Don’t ski race on a public run
The recklessness of one’s youth will make you do many dumb things. Having not entered Thredbo’s Top to Bottom I thought it was a good idea to instead race a mate down High Noon. Not the worst idea. Except that it was in the middle of the day. All things considered this was actually working out reasonably well (not to mention I was winning) when disaster struck. I took an extremely tight line near the trees on Meadows and believed I had just enough room to squeeze past a meandering intermediate at the bottom of the run. I believed wrong. I just clipped him, jarred my neck heavily and took a layer of skin off my arm. It took me another 50 metres to pull up and I essentially left the other skier to fend for himself somewhere in the trees. Twenty-odd year’s later he could still be there for all I know, so perhaps ski patrol could check for me this year. Not one of my finest moments and if you ski over the top of me next time you catch me on the slopes I’ll understand. Dumb.
Don’t run out of petrol
I never tend to take things too literally. To me “empty” is just my car’s way of saying: “Glenn, please give some consideration to filling up in the next 100km”. While working at Canada’s beautiful Red Mountain, I drove what is best described as a 1978 Ford Pimp-mobile. Unfortunately my pink veloured beast was much more a stickler for the rules than I. When that little arrow hit empty the car promptly stopped. Unfortunately this was at 4.30am between Rossland and Red Mountain where I worked and was first in the office every morning. It was, shall we say, a rather brisk 4km walk at -13 degrees. Fun times.

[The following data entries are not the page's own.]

(** ** Properties: tenants *)

(** A change of the tenant is made by an owner or an administrator of it, touches the name
    and the plan of that one row, and is recorded with the fields that were sent; any other
    request changes nothing.  No payment is looked at: whatever plan is sent is the plan
    the tenant has. *)
Theorem tenant_update_outcome c body db r s' :
  in_request (update_my_tenant c body) (Session db db) = (r, s') ->
  match r with
  | Raise _ => s' = Session db db
  | Ok t' => mem (c_role c) OWNER_ROLES = true /\
      exists p t, read_update body = Some p /\ t_tenants db !! c_tenant_id c = Some t /\
        t' = named (default (tenant_name t) (default (Some (tenant_name t)) (tu_name p))) (default (plan t) (default (Some (plan t)) (tu_plan p))) t /\
        (forall q, tu_plan p = Some (Some q) -> plan t' = q) /\
        (forall i, t_tenants (committed s') !! i = if decide (i = c_tenant_id c) then Some t' else t_tenants db !! i) /\
        t_portals (committed s') = t_portals db /\
        exists a, t_audit (committed s') = t_audit db ++ [a] /\ aa_caller a = c /\ aa_resource_id a = Some (tenant_pk t) /\
          aa_metadata a = [("fields", JList (map JStr (fields p)))]
  end.
Proof.
  unfold in_request, update_my_tenant. unfold bind at 1, or_raise at 1.
  destruct (read_update body) as [p|] eqn:Hp; [|intros [= <- <-]; done]. cbn [ret].
  unfold bind at 1. unfold update_tenant. unfold bind at 1. rewrite String.eqb_refl. cbn [negb raise_if ret].
  unfold bind at 1. destruct (mem (c_role c) OWNER_ROLES) eqn:Hr; cbn [negb raise_if ret]; [|intros [= <- <-]; done].
  unfold bind at 1, get_tenant. unfold bind at 1, query at 1, reads at 1. cbn [working].
  destruct (t_tenants db !! c_tenant_id c) as [t|] eqn:Ht; cbn [or_raise ret]; [|intros [= <- <-]; done].
  assert (Hsame : forall i, t_tenants db !! i = if decide (i = c_tenant_id c) then Some t else t_tenants db !! i).
  { intros i. by destruct (decide (i = c_tenant_id c)) as [->|]. }
  assert (Hset : forall x, forall i, <[c_tenant_id c := x]> (t_tenants db) !! i = if decide (i = c_tenant_id c) then Some x else t_tenants db !! i).
  { intros x i. destruct (decide (i = c_tenant_id c)) as [->|]; [by rewrite lookup_insert_eq|by rewrite lookup_insert_ne]. }
  assert (Hnamed : t = named (tenant_name t) (plan t) t) by (by destruct t).
  destruct p as [[[n|]|] [[q|]|]]; cbn; intros [= <- <-]; try done; split; [done| |done| |done| |done|].
  all: eexists _, t; split; [reflexivity|]; split; [reflexivity|]; cbn; split; [done|]; split; [by intros q' [= <-]|]; split; [auto|]; split; [done|];
    eexists; split; [reflexivity|]; done.
Qed.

Don’t run into a deer after you’ve agreed to sell your car
I couldn’t do too much about this one. I’d agreed terms to selling the abovementioned Ford Pimp-mobile but had one more trip to do from Rossland to the Selkirks to go skiing. On the way up the biggest mofo of a deer (not pink btw) trudged out onto the road and I could do nothing but hit the medium rare venison with legs, catapulting it into the stratosphere. I got out of the car in a state of shock, to be fair probably somewhat less than the deer’s. That only intensified when I ascertained there was no damage to the car! It seems the heavy duty steel bumper of the Pimp-mobile saved the day. Alas I don’t know what became of the deer – perhaps it is conspiring with the unnamed Thredbo skier from above for revenge one day.
Don’t vacuum paper thin walls of a ski lodge after midnight
I don’t even know why this dumb thing happened. I can only assume alcohol was involved. Needless to say the people in the room next to us gave us a gob full at breakfast the next morning. On the upside the walls had never been cleaner.

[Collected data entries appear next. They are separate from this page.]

(* ===== verification/ReceiptVerifier.v ===== *)
(** * The public verifier

    verifier/app/main.py: the stand-alone service that fetches a receipt from
    the backend, resolves the public key it was signed with - a configured one,
    a cached one or the backend's - and checks the signature; verifier/app/
    canonical.py: its copy of the dual-encoder check.  The network is a function
    from URLs to answers, and the clock readings are arguments. *)

From Stdlib Require Import Ascii.
From S2P Require Import Prelude PyStr Json Encoding Crypto CanonicalJson Accounts.

(** verifier/main.py, [VerifierSettings]: the settings the service reads. *)
Record VerifierSettings : Type := {
  backend_base_url : string;
  backend_receipt_path : string;
  backend_key_path : string;
  vs_signing_key_id : string;
  vs_public_key_pem : string;
  public_key_cache_ttl_sec : Z;
}.

(** verifier/main.py, [CachedPublicKey]; instants of [time.monotonic()] are in
    microseconds. *)
Record CachedPublicKey : Type := { cp_pem : string; cp_expires_at : Z }.

(** verifier/main.py, [_PUBLIC_KEY_CACHE]: the dict in insertion order. *)
Definition key_dict : Type := list (string * CachedPublicKey).

Definition cached_pop (i : string) (c : key_dict) : key_dict := List.filter (fun kv => negb (String.eqb kv.1 i)) c.
Definition cached_at (i : string) (c : key_dict) : option CachedPublicKey :=
  option_map snd (find_first (fun kv => String.eqb kv.1 i) c).
Fixpoint cached_set (i : string) (v : CachedPublicKey) (c : key_dict) : key_dict :=
  match c with
  | [] => [(i, v)]
  | (j, w) :: r => if String.eqb j i then (j, v) :: r else (j, w) :: cached_set i v r
  end.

Don’t get your child’s penis caught in a one-piece ski suit
Just to prove that being dumb wasn’t limited to my rogue teenage and 20-something years I managed to get this one in before things started to calm down a little. Having children at the snow can be a stressful experience, granted, but you should never, under any circumstance, yank a zip around the groin area of ski clothing. I discovered this the hard way. But my three year-old discovered much more brutally. I vividly recall almost feeling ill at the sight but I quickly rectified the situation and in the chill of a Falls Creek winter he seemed to forget about the horror I inflicted on him to enjoy the day’s skiing.